THE MAMLUK SULTANATE (1250–1517)

After a long period of decline and passivity under the later Fatimid caliphs, Egypt once again became the center of a vigorous empire ruled by Salah al-Din (Saladin) and his Ayyubid successors (1171–1250). Around Egypt clustered a rather loose federation of Syrian and Mesopotamian emirates, each governed by a prince of the Ayyubid dynasty, who usually acknowledged the ruler of Egypt as their sultan because of the country's obvious geopolitical and economic resources.
The Ayyubid empire was harassed by the crusaders, who, although much weakened by their crushing defeat by Saladin's forces at Hittin in Palestine (1187), still held on stubbornly to the Syrian-Palestinian littoral and occasionally received reinforcements from overseas. Realizing that it was to Egypt, rather than to Syria, that efforts should be directed, Christian Europe launched two major attacks against Egypt (1219, 1249). These failed, but the crusaders were repulsed only with great difficulty.

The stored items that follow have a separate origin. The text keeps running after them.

(** X13. The value of [--version] is only tested for being given and
    not empty, and [--xz] is not read at all: a run with another version
    text or another [--xz] does exactly the same. *)
Theorem version_text_and_xz_flag_unused w opts args xz version :
  version_given opts = true -> truthy version = true ->
  main w (with_label opts xz version) args = main w opts args.
Proof.
  unfold version_given. intros Hv Ht. unfold main.
  destruct args as [|arg0 [|]]; try reflexivity.
  cbn [with_label options.version options.src_dir options.basename
       options.verbose options.test_data options.remove_nonessential_files].
  destruct (options.version opts) as [v0|]; [|discriminate Hv].
  now rewrite Hv, Ht.
Qed.

Lemma version_text_and_xz_flag_unused_witness :
  main Sample.the_world
    (with_label Sample.full_opts true "125.0.6422.60") ["/tmp/chromium-124"]
  = main Sample.the_world Sample.full_opts ["/tmp/chromium-124"].
Proof.
  apply (version_text_and_xz_flag_unused Sample.the_world Sample.full_opts
           ["/tmp/chromium-124"] true "125.0.6422.60"); reflexivity.
Defined.




(** X15. A source directory that [--src-dir] names through a symbolic
    link is archived as that link: [add] looks at the link itself, so a
    run over it writes at most one member, of type [SYMTYPE] and with the
    target of the link as its link name, and nothing of what lies behind
    the link. *)
Theorem symlinked_source_directory_archived_as_link
    w opts args arg0 src c ts st l t :
  reaches_walk w opts args arg0 src c ts ->
  options.test_data opts = false ->
  os_lstat w src = Some (SymLink st l t) ->
  forall ti data,
    In (ti, data) (members (trace (main w opts args))) ->
    members (trace (main w opts args)) = [(ti, None)] /\
    data = None /\
    Tar.type ti = Tar.SYMTYPE /\
    Tar.linkname ti = l /\
    Tar.name ti = lstrip_sep (output_basename_of opts arg0).
Proof.
  intros Hr Htd Hl ti data.
  rewrite (main_walk_members _ _ _ _ _ _ _ Hr). unfold walk, add_path.
  rewrite Htd, Hl, add_eq.
  destruct (add_decision (getcwd w) (archive_of opts src ts) src
              (SymLink st l t)) as [[|]|e].
  - rewrite trace_bind, members_app, members_report_added,
      outcome_report_added.
    cbn [app trace TarFile.addfile emit fst members file_data].
    intros [E|[]]. injection E as <- <-. repeat split; reflexivity.
  - rewrite members_report_skipped. intros [].
  - intros [].
Qed.

Lemma symlinked_source_directory_archived_as_link_witness :
  members (trace (main
    (Sample.world_of (Directory Sample.dir_stat
                        [("current", SymLink Sample.link_stat "releases/124"
                                       (Some Sample.tree))]) (Some 0))
    (Sample.opts_with false false (Some "src/current") (Some "124.0.1"))
    ["/tmp/chromium-124"])) =
  [({| Tar.name := "chromium-124"; Tar.mode := 41471;
       Tar.uid := 0; Tar.gid := 0; Tar.size := 0; Tar.mtime := 1712345678;
       Tar.type := Tar.SYMTYPE; Tar.linkname := "releases/124";
       Tar.uname := "0"; Tar.gname := "0" |}, None)].
Proof.
  apply (symlinked_source_directory_archived_as_link
           (Sample.world_of (Directory Sample.dir_stat
                        [("current", SymLink Sample.link_stat "releases/124"
                                       (Some Sample.tree))]) (Some 0))
           (Sample.opts_with false false (Some "src/current") (Some "124.0.1"))
           ["/tmp/chromium-124"] "/tmp/chromium-124" "src/current" 0
           1712345678 Sample.link_stat "releases/124" (Some Sample.tree)
           ltac:(split; [reflexivity|]; split;
                 [exists "124.0.1"; split; reflexivity|];
                 repeat (split; [reflexivity|]);
                 exists ("1712345678" ++ Sample.newline); split; reflexivity)
           eq_refl eq_refl _ None).
  vm_compute. tauto.
Defined.
Lemma matchingKeys_array_as_set_witness :
  (∀ k : string,
     k ∈ ["rooms/a"; "rooms/b"; "rooms/a"] ↔ k ∈ ["rooms/b"; "rooms/a"])
  ∧ TestQueryCache.addMatchingKeys (W:=SpecCache.Store)
      ["rooms/a"; "rooms/b"; "rooms/a"] 1
    = TestQueryCache.addMatchingKeys ["rooms/b"; "rooms/a"] 1.
Proof.
  split; [exact same_members_sample|].
  exact (proj1 (proj2 (matchingKeys_array_as_set (W:=SpecCache.Store)
                         ["rooms/a"; "rooms/b"; "rooms/a"])
                  ["rooms/b"; "rooms/a"] 1 same_members_sample)).
Defined.

Lemma oneTarget_keys :
  TestQueryCache.getMatchingKeysForTargetId 1 oneTarget
  = (Ok (elements (SpecCache.matchedKeys oneTarget 1)), oneTarget).
Proof. reflexivity. Qed.

Lemma getMatchingKeysForTargetId_array_witness :
  TestQueryCache.getMatchingKeysForTargetId 1 oneTarget
  = (Ok (elements (SpecCache.matchedKeys oneTarget 1)), oneTarget)
  ∧ NoDup (elements (SpecCache.matchedKeys oneTarget 1)).
Proof.
  split; [exact oneTarget_keys|].
  exact (proj1 (proj1 (getMatchingKeysForTargetId_array 1 oneTarget)
                  _ _ oneTarget_keys)).
Defined.

Lemma addMatchingKeys_idempotent_witness :
  (∀ k : string, k ∈ ["rooms/a"] → k ∈ ["rooms/a"; "rooms/b"])
  ∧ TestQueryCache.addMatchingKeys ["rooms/a"] 1
      (snd (TestQueryCache.addMatchingKeys ["rooms/a"; "rooms/b"] 1 emptyStore))
    = (Ok tt,
       snd (TestQueryCache.addMatchingKeys ["rooms/a"; "rooms/b"] 1 emptyStore)).
Proof.
  assert (Hsub : ∀ k : string, k ∈ ["rooms/a"] → k ∈ ["rooms/a"; "rooms/b"]).
  { intros k. rewrite !elem_of_cons, !elem_of_nil. tauto. }
  split; [exact Hsub|].
  exact (addMatchingKeys_idempotent emptyStore
           ["rooms/a"; "rooms/b"] ["rooms/a"] 1 Hsub).
Defined.

Lemma addQueryData_twice_fails_witness :
  ¬ SpecCache.tracked emptyStore (targetId (queryData "rooms" 1))
  ∧ targetId (queryData "halls" 1) = targetId (queryData "rooms" 1)
  ∧ ∃ st1,
      TestQueryCache.addQueryData (queryData "rooms" 1) emptyStore = (Ok tt, st1)
      ∧ fatal (fst (TestQueryCache.addQueryData (queryData "halls" 1) st1))
      ∧ snd (TestQueryCache.addQueryData (queryData "halls" 1) st1) = st1.
Proof.
  split; [apply emptyStore_untracked|]. split; [reflexivity|].
  destruct (addQueryData_twice_fails emptyStore
              (queryData "rooms" 1) (queryData "halls" 1)
              (emptyStore_untracked _) eq_refl)
    as (st1 & Hadd & Hfail & Hsame & _).
  exists st1. split; [exact Hadd|]. split; [exact Hfail | exact Hsame].
Defined.
(** * User Management API: a shallow embedding of [models.py] and [main.py]

    The service keeps one table, [users], behind five request handlers.
    This file embeds

    - the Python string operations used by the username validator
      ([str.replace], [str.isalnum], [str.lower]),
    - the three schema classes of [models.py] with their field validation,
    - the part of the SQLModel session the handlers call, over a table kept
      as the list of its rows in insertion order, and
    - the handlers of [main.py], as state-passing functions,

    and proves the properties of the create / list / get / delete workflow.

    Modelling conventions.
    - A Python [str] is the list of its code points. [str.isalnum] and
      [str.lower] follow CPython: the character classes and the lower-case
      mappings are those of Unicode 14.0 (CPython 3.11), [U+0130] lower-cases
      to two code points, and a capital sigma lower-cases to the final or
      the ordinary small sigma depending on its neighbours.
    - [datetime] values are integers (microseconds); [datetime.utcnow] is a
      clock [utcnow : nat -> datetime] giving the successive readings, and
      the state counts the readings taken so far.
    - [EmailStr] validation belongs to pydantic, not to this repository: it
      is a parameter [EmailStr_validate] returning the normalised address. *)

From Stdlib Require Import ZArith NArith List String Ascii Bool Lia Sorted.
Import ListNotations.

Local Open Scope string_scope.
Local Open Scope Z_scope.

(* ================================================================== *)
(** ** Unicode character data *)

Module Unicode.

(** The code points [c] with [chr(c).isalnum()], as closed ranges. *)
Definition alnum_ranges : list (N * N) :=
  [ (48,57); (65,90); (97,122); (170,170); (178,179); (181,181); (185,186);
    (188,190); (192,214); (216,246); (248,705); (710,721); (736,740); (748,748);
    (750,750); (880,884); (886,887); (890,893); (895,895); (902,902); (904,906);
    (908,908); (910,929); (931,1013); (1015,1153); (1162,1327); (1329,1366);
    (1369,1369); (1376,1416); (1488,1514); (1519,1522); (1568,1610);
    (1632,1641); (1646,1647); (1649,1747); (1749,1749); (1765,1766);
    (1774,1788); (1791,1791); (1808,1808); (1810,1839); (1869,1957);
    (1969,1969); (1984,2026); (2036,2037); (2042,2042); (2048,2069);
    (2074,2074); (2084,2084); (2088,2088); (2112,2136); (2144,2154);
    (2160,2183); (2185,2190); (2208,2249); (2308,2361); (2365,2365);
    (2384,2384); (2392,2401); (2406,2415); (2417,2432); (2437,2444);
    (2447,2448); (2451,2472); (2474,2480); (2482,2482); (2486,2489);
    (2493,2493); (2510,2510); (2524,2525); (2527,2529); (2534,2545);
    (2548,2553); (2556,2556); (2565,2570); (2575,2576); (2579,2600);
    (2602,2608); (2610,2611); (2613,2614); (2616,2617); (2649,2652);
    (2654,2654); (2662,2671); (2674,2676); (2693,2701); (2703,2705);
    (2707,2728); (2730,2736); (2738,2739); (2741,2745); (2749,2749);
    (2768,2768); (2784,2785); (2790,2799); (2809,2809); (2821,2828);
    (2831,2832); (2835,2856); (2858,2864); (2866,2867); (2869,2873);
    (2877,2877); (2908,2909); (2911,2913); (2918,2927); (2929,2935);
    (2947,2947); (2949,2954); (2958,2960); (2962,2965); (2969,2970);
    (2972,2972); (2974,2975); (2979,2980); (2984,2986); (2990,3001);
    (3024,3024); (3046,3058); (3077,3084); (3086,3088); (3090,3112);
    (3114,3129); (3133,3133); (3160,3162); (3165,3165); (3168,3169);
    (3174,3183); (3192,3198); (3200,3200); (3205,3212); (3214,3216);
    (3218,3240); (3242,3251); (3253,3257); (3261,3261); (3293,3294);
    (3296,3297); (3302,3311); (3313,3314); (3332,3340); (3342,3344);
    (3346,3386); (3389,3389); (3406,3406); (3412,3414); (3416,3425);
    (3430,3448); (3450,3455); (3461,3478); (3482,3505); (3507,3515);
    (3517,3517); (3520,3526); (3558,3567); (3585,3632); (3634,3635);
    (3648,3654); (3664,3673); (3713,3714); (3716,3716); (3718,3722);
    (3724,3747); (3749,3749); (3751,3760); (3762,3763); (3773,3773);
    (3776,3780); (3782,3782); (3792,3801); (3804,3807); (3840,3840);
    (3872,3891); (3904,3911); (3913,3948); (3976,3980); (4096,4138);
    (4159,4169); (4176,4181); (4186,4189); (4193,4193); (4197,4198);
    (4206,4208); (4213,4225); (4238,4238); (4240,4249); (4256,4293);
    (4295,4295); (4301,4301); (4304,4346); (4348,4680); (4682,4685);
    (4688,4694); (4696,4696); (4698,4701); (4704,4744); (4746,4749);
    (4752,4784); (4786,4789); (4792,4798); (4800,4800); (4802,4805);
    (4808,4822); (4824,4880); (4882,4885); (4888,4954); (4969,4988);
    (4992,5007); (5024,5109); (5112,5117); (5121,5740); (5743,5759);
    (5761,5786); (5792,5866); (5870,5880); (5888,5905); (5919,5937);
    (5952,5969); (5984,5996); (5998,6000); (6016,6067); (6103,6103);
    (6108,6108); (6112,6121); (6128,6137); (6160,6169); (6176,6264);
    (6272,6276); (6279,6312); (6314,6314); (6320,6389); (6400,6430);
    (6470,6509); (6512,6516); (6528,6571); (6576,6601); (6608,6618);
    (6656,6678); (6688,6740); (6784,6793); (6800,6809); (6823,6823);
    (6917,6963); (6981,6988); (6992,7001); (7043,7072); (7086,7141);
    (7168,7203); (7232,7241); (7245,7293); (7296,7304); (7312,7354);
    (7357,7359); (7401,7404); (7406,7411); (7413,7414); (7418,7418);
    (7424,7615); (7680,7957); (7960,7965); (7968,8005); (8008,8013);
    (8016,8023); (8025,8025); (8027,8027); (8029,8029); (8031,8061);
    (8064,8116); (8118,8124); (8126,8126); (8130,8132); (8134,8140);
    (8144,8147); (8150,8155); (8160,8172); (8178,8180); (8182,8188);
    (8304,8305); (8308,8313); (8319,8329); (8336,8348); (8450,8450);
    (8455,8455); (8458,8467); (8469,8469); (8473,8477); (8484,8484);
    (8486,8486); (8488,8488); (8490,8493); (8495,8505); (8508,8511);
    (8517,8521); (8526,8526); (8528,8585); (9312,9371); (9450,9471);
    (10102,10131); (11264,11492); (11499,11502); (11506,11507); (11517,11517);
    (11520,11557); (11559,11559); (11565,11565); (11568,11623); (11631,11631);
    (11648,11670); (11680,11686); (11688,11694); (11696,11702); (11704,11710);
    (11712,11718); (11720,11726); (11728,11734); (11736,11742); (11823,11823);
    (12293,12295); (12321,12329); (12337,12341); (12344,12348); (12353,12438);
    (12445,12447); (12449,12538); (12540,12543); (12549,12591); (12593,12686);
    (12690,12693); (12704,12735); (12784,12799); (12832,12841); (12872,12879);
    (12881,12895); (12928,12937); (12977,12991); (13312,19903); (19968,42124);
    (42192,42237); (42240,42508); (42512,42539); (42560,42606); (42623,42653);
    (42656,42735); (42775,42783); (42786,42888); (42891,42954); (42960,42961);
    (42963,42963); (42965,42969); (42994,43009); (43011,43013); (43015,43018);
    (43020,43042); (43056,43061); (43072,43123); (43138,43187); (43216,43225);
    (43250,43255); (43259,43259); (43261,43262); (43264,43301); (43312,43334);
    (43360,43388); (43396,43442); (43471,43481); (43488,43492); (43494,43518);
    (43520,43560); (43584,43586); (43588,43595); (43600,43609); (43616,43638);
    (43642,43642); (43646,43695); (43697,43697); (43701,43702); (43705,43709);
    (43712,43712); (43714,43714); (43739,43741); (43744,43754); (43762,43764);
    (43777,43782); (43785,43790); (43793,43798); (43808,43814); (43816,43822);
    (43824,43866); (43868,43881); (43888,44002); (44016,44025); (44032,55203);
    (55216,55238); (55243,55291); (63744,64109); (64112,64217); (64256,64262);
    (64275,64279); (64285,64285); (64287,64296); (64298,64310); (64312,64316);
    (64318,64318); (64320,64321); (64323,64324); (64326,64433); (64467,64829);
    (64848,64911); (64914,64967); (65008,65019); (65136,65140); (65142,65276);
    (65296,65305); (65313,65338); (65345,65370); (65382,65470); (65474,65479);
    (65482,65487); (65490,65495); (65498,65500); (65536,65547); (65549,65574);
    (65576,65594); (65596,65597); (65599,65613); (65616,65629); (65664,65786);
    (65799,65843); (65856,65912); (65930,65931); (66176,66204); (66208,66256);
    (66273,66299); (66304,66339); (66349,66378); (66384,66421); (66432,66461);
    (66464,66499); (66504,66511); (66513,66517); (66560,66717); (66720,66729);
    (66736,66771); (66776,66811); (66816,66855); (66864,66915); (66928,66938);
    (66940,66954); (66956,66962); (66964,66965); (66967,66977); (66979,66993);
    (66995,67001); (67003,67004); (67072,67382); (67392,67413); (67424,67431);
    (67456,67461); (67463,67504); (67506,67514); (67584,67589); (67592,67592);
    (67594,67637); (67639,67640); (67644,67644); (67647,67669); (67672,67702);
    (67705,67742); (67751,67759); (67808,67826); (67828,67829); (67835,67867);
    (67872,67897); (67968,68023); (68028,68047); (68050,68096); (68112,68115);
    (68117,68119); (68121,68149); (68160,68168); (68192,68222); (68224,68255);
    (68288,68295); (68297,68324); (68331,68335); (68352,68405); (68416,68437);
    (68440,68466); (68472,68497); (68521,68527); (68608,68680); (68736,68786);
    (68800,68850); (68858,68899); (68912,68921); (69216,69246); (69248,69289);
    (69296,69297); (69376,69415); (69424,69445); (69457,69460); (69488,69505);
    (69552,69579); (69600,69622); (69635,69687); (69714,69743); (69745,69746);
    (69749,69749); (69763,69807); (69840,69864); (69872,69881); (69891,69926);
    (69942,69951); (69956,69956); (69959,69959); (69968,70002); (70006,70006);
    (70019,70066); (70081,70084); (70096,70106); (70108,70108); (70113,70132);
    (70144,70161); (70163,70187); (70272,70278); (70280,70280); (70282,70285);
    (70287,70301); (70303,70312); (70320,70366); (70384,70393); (70405,70412);
    (70415,70416); (70419,70440); (70442,70448); (70450,70451); (70453,70457);
    (70461,70461); (70480,70480); (70493,70497); (70656,70708); (70727,70730);
    (70736,70745); (70751,70753); (70784,70831); (70852,70853); (70855,70855);
    (70864,70873); (71040,71086); (71128,71131); (71168,71215); (71236,71236);
    (71248,71257); (71296,71338); (71352,71352); (71360,71369); (71424,71450);
    (71472,71483); (71488,71494); (71680,71723); (71840,71922); (71935,71942);
    (71945,71945); (71948,71955); (71957,71958); (71960,71983); (71999,71999);
    (72001,72001); (72016,72025); (72096,72103); (72106,72144); (72161,72161);
    (72163,72163); (72192,72192); (72203,72242); (72250,72250); (72272,72272);
    (72284,72329); (72349,72349); (72368,72440); (72704,72712); (72714,72750);
    (72768,72768); (72784,72812); (72818,72847); (72960,72966); (72968,72969);
    (72971,73008); (73030,73030); (73040,73049); (73056,73061); (73063,73064);
    (73066,73097); (73112,73112); (73120,73129); (73440,73458); (73648,73648);
    (73664,73684); (73728,74649); (74752,74862); (74880,75075); (77712,77808);
    (77824,78894); (82944,83526); (92160,92728); (92736,92766); (92768,92777);
    (92784,92862); (92864,92873); (92880,92909); (92928,92975); (92992,92995);
    (93008,93017); (93019,93025); (93027,93047); (93053,93071); (93760,93846);
    (93952,94026); (94032,94032); (94099,94111); (94176,94177); (94179,94179);
    (94208,100343); (100352,101589); (101632,101640); (110576,110579);
    (110581,110587); (110589,110590); (110592,110882); (110928,110930);
    (110948,110951); (110960,111355); (113664,113770); (113776,113788);
    (113792,113800); (113808,113817); (119520,119539); (119648,119672);
    (119808,119892); (119894,119964); (119966,119967); (119970,119970);
    (119973,119974); (119977,119980); (119982,119993); (119995,119995);
    (119997,120003); (120005,120069); (120071,120074); (120077,120084);
    (120086,120092); (120094,120121); (120123,120126); (120128,120132);
    (120134,120134); (120138,120144); (120146,120485); (120488,120512);
    (120514,120538); (120540,120570); (120572,120596); (120598,120628);
    (120630,120654); (120656,120686); (120688,120712); (120714,120744);
    (120746,120770); (120772,120779); (120782,120831); (122624,122654);
    (123136,123180); (123191,123197); (123200,123209); (123214,123214);
    (123536,123565); (123584,123627); (123632,123641); (124896,124902);
    (124904,124907); (124909,124910); (124912,124926); (124928,125124);
    (125127,125135); (125184,125251); (125259,125259); (125264,125273);
    (126065,126123); (126125,126127); (126129,126132); (126209,126253);
    (126255,126269); (126464,126467); (126469,126495); (126497,126498);
    (126500,126500); (126503,126503); (126505,126514); (126516,126519);
    (126521,126521); (126523,126523); (126530,126530); (126535,126535);
    (126537,126537); (126539,126539); (126541,126543); (126545,126546);
    (126548,126548); (126551,126551); (126553,126553); (126555,126555);
    (126557,126557); (126559,126559); (126561,126562); (126564,126564);
    (126567,126570); (126572,126578); (126580,126583); (126585,126588);
    (126590,126590); (126592,126601); (126603,126619); (126625,126627);
    (126629,126633); (126635,126651); (127232,127244); (130032,130041);
    (131072,173791); (173824,177976); (177984,178205); (178208,183969);
    (183984,191456); (194560,195101); (196608,201546) ]%N.
Lemma flush_loop_step (fuel : nat) (v : list Z) (s : St) :
  next_alloc lib s ≠ nullptr ->
  0 <= (next_sinkget lib s).1 ->
  buffersink_ctx (self s) ≠ nullptr ->
  exists s1,
    flush_loop lib (S fuel) v s
      = flush_loop lib fuel (v ++ [next_alloc lib s]) s1 /\
    effect s s1
      (<[next_alloc lib s := rescaled lib (self s) (next_sinkget lib s).2]>
         (frames (av s)))
      [Call_av_frame_alloc (next_alloc lib s);
       Call_av_buffersink_get_frame (buffersink_ctx (self s))
         (next_alloc lib s) (next_sinkget lib s).1]
      1 0 1.
Proof.
  intros Ha Hpos Hctx. pose proof (nonneg_not_no_frame_yet _ Hpos) as Hk.
  unfold next_alloc, next_sinkget, no_frame_yet in *.
  apply eqb_nullptr_false in Ha. apply Z.ltb_ge in Hpos.
  apply eqb_nullptr_false in Hctx.
  cbn [flush_loop]. munfold. cbn.
  take Ha. take Hk. take Hpos.
  rewrite lookup_insert_eq. cbn. take Hctx.
  rewrite lookup_insert_eq. cbn.
  eexists. split; [reflexivity | ].
  unfold effect; cbn. rewrite !insert_insert_eq.
  repeat split; try (rewrite <- ?app_assoc; reflexivity); lia.
Qed.

(** The loop ends normally: the retrieval has nothing more to hand out. *)
Lemma flush_loop_end (fuel : nat) (v : list Z) (s : St) :
  next_alloc lib s ≠ nullptr ->
  no_frame_yet (next_sinkget lib s).1 = true ->
  exists s',
    flush_loop lib (S fuel) v s = (Done (0, v), s') /\
    effect s s'
      (delete (next_alloc lib s)
         (<[next_alloc lib s := blank_frame]> (frames (av s))))
      [Call_av_frame_alloc (next_alloc lib s);
       Call_av_buffersink_get_frame (buffersink_ctx (self s))
         (next_alloc lib s) (next_sinkget lib s).1;
       Call_av_frame_free (next_alloc lib s)]
      1 0 1.
Proof.
  intros Ha Hk. pose proof (no_frame_yet_neg _ Hk) as Hneg.
  unfold next_alloc, next_sinkget, no_frame_yet in *.
  apply eqb_nullptr_false in Ha. apply Z.ltb_lt in Hneg.
  cbn [flush_loop]. munfold. cbn.
  take Ha. take Hk. take Hneg.
  eexists. split; [reflexivity | effect_done].
Qed.

(** The loop is left by [return AVERROR(ENOMEM)]. *)
Lemma flush_loop_enomem (fuel : nat) (v : list Z) (s : St) :
  next_alloc lib s = nullptr ->
  exists s',
    flush_loop lib (S fuel) v s = (Done (AVERROR ENOMEM, v), s') /\
    effect s s' (frames (av s)) [Call_av_frame_alloc nullptr] 1 0 0.
Proof.
  unfold next_alloc. intros Ha.
  cbn [flush_loop]. munfold. cbn. take Ha.
  eexists. split; [reflexivity | effect_done].
Qed.

(** The loop is left by [return ret] on a retrieval error. *)
Lemma flush_loop_fatal (fuel : nat) (v : list Z) (s : St) :
  next_alloc lib s ≠ nullptr ->
  (next_sinkget lib s).1 < 0 ->
  no_frame_yet (next_sinkget lib s).1 = false ->
  exists s',
    flush_loop lib (S fuel) v s = (Done ((next_sinkget lib s).1, v), s') /\
    effect s s'
      (delete (next_alloc lib s)
         (<[next_alloc lib s := blank_frame]> (frames (av s))))
      [Call_av_frame_alloc (next_alloc lib s);
       Call_av_buffersink_get_frame (buffersink_ctx (self s))
         (next_alloc lib s) (next_sinkget lib s).1;
       Call_av_frame_free (next_alloc lib s)]
      1 0 1.
Proof.
  intros Ha Hneg Hk.
  unfold next_alloc, next_sinkget, no_frame_yet in *.
  apply eqb_nullptr_false in Ha. apply Z.ltb_lt in Hneg.
  cbn [flush_loop]. munfold. cbn.
  take Ha. take Hk. take Hneg.
  eexists. split; [reflexivity | effect_done].
Qed.

Lemma flush_loop_prefix (fs : list AVFrame) :
  forall (s : St) (v : list Z) (fuel : nat),
    buffersink_ctx (self s) ≠ nullptr ->
    delivers lib (n_sinkget (av s)) fs ->
    alloc_ok lib (n_alloc (av s)) (length fs) ->
    exists s',
      flush_loop lib (length fs + fuel) v s
        = flush_loop lib fuel
            (v ++ allocates lib (n_alloc (av s)) (length fs)) s' /\
      drained lib s s' fs.
Proof.
  induction fs as [| f fs IH]; intros s v fuel Hctx Hdel Hok.
  - exists s. cbn [length Nat.add allocates seq map]. rewrite app_nil_r.
    split; [reflexivity | ].
    unfold drained. cbn [length]. rewrite !Nat.add_0_r.
    repeat split; auto. intros i p g Hp. discriminate Hp.
  - apply delivers_cons in Hdel as [[Hpos Hf] Hdel].
    cbn [length] in Hok. apply alloc_ok_S in Hok as (Ha & Hfresh & Hok).
    destruct (flush_loop_step (length fs + fuel) v s Ha Hpos Hctx)
      as (s1 & Hstep & Hself & Hframes & _ & Hna & Hns & Hnk).
    destruct (IH s1 (v ++ [next_alloc lib s]) fuel) as (s' & Hrun & Hd).
    + now rewrite Hself.
    + now rewrite Hnk, Nat.add_1_r.
    + now rewrite Hna, Nat.add_1_r.
    + destruct Hd as (Hself' & Hna' & Hns' & Hnk' & Hother & Hnew).
      rewrite Hna, Nat.add_1_r in Hrun, Hother, Hnew.
      exists s'. split.
      * cbn [length Nat.add]. rewrite Hstep.
        cbn [allocates seq map]. unfold next_alloc in Hrun.
        rewrite <- app_assoc in Hrun. exact Hrun.
      * unfold drained. cbn [length allocates seq map].
        fold (allocates lib (S (n_alloc (av s))) (length fs)).
        repeat split; try congruence; try lia.
        -- intros q Hq. apply not_elem_of_cons in Hq as [Hne Hq].
           rewrite (Hother q Hq), Hframes.
           apply lookup_insert_ne. unfold next_alloc. congruence.
        -- intros [| i] p g Hp Hg; cbn in Hp, Hg.
           ++ injection Hp as <-. injection Hg as <-.
              rewrite (Hother _ Hfresh), Hframes. unfold next_alloc.
              rewrite lookup_insert_eq. unfold next_sinkget. now rewrite Hf.
           ++ rewrite <- Hself. eapply Hnew; eassumption.
Qed.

The latter crusade, led by Louis IX, plunged the Ayyubid empire into a crisis when al-Malik al-Salih Najm al-Din Ayyub, the last effective sultan, died in camp while fierce battles raged between his troops and the crusaders. After the Franks took the port of Damietta (Dimyat) in 1249, they advanced to al-Mansura, 50 miles to the south, where they were defeated by the Muslims, primarily by al-Salih's regiment of the Bahriyya Mamluks (February 1250). This victory paved the way for the Mamluks’ usurpation of power and the establishment of their sultanate, which was to last for over two and a half centuries.
The Mamluk state was a unique political creation.1 Generally, it was not ruled by a dynasty, but by an oligarchy of soldiers, Mamluks, or enfranchised military slaves. The Mamluks were white slaves who were bought, raised, and then trained as elite troops. They were born outside the Islamic domain, usually in the Euro-Asian steppe, north of the lands of Islam or in the Caucasus, to non-Muslim parents preferably of Turkish stock, and were imported when still boys or adolescents by the slave traders. The system of Mamluk military slavery had been practised from early times in Islam; it entrenched itself during the reign of the .Abbasid Caliph al-Mu‘tasim (833–42) and then spread throughout the Islamic lands.
Al-Malik al-Salih purchased Mamluks in large numbers, a policy which prepared the ground for the eventual Mamluk takeover of the state. The phenomenon of former slaves replacing their masters was unprecedented and left the Mamluks vulnerable. They needed to legitimize their rule and eliminate the remaining Ayyubids. Their chance came after they trounced the seemingly invincible Mongols at .Ayn Jalut in Palestine (1260). Al-Malik al-Zahir Baybars (1260–77) then brought to Cairo a scion of the .Abbasid caliphs of Baghdad, after that dynasty had almost been wiped out during the devastating Mongol occupation of the city in 1258, thus giving to his rule an aura of legitimacy.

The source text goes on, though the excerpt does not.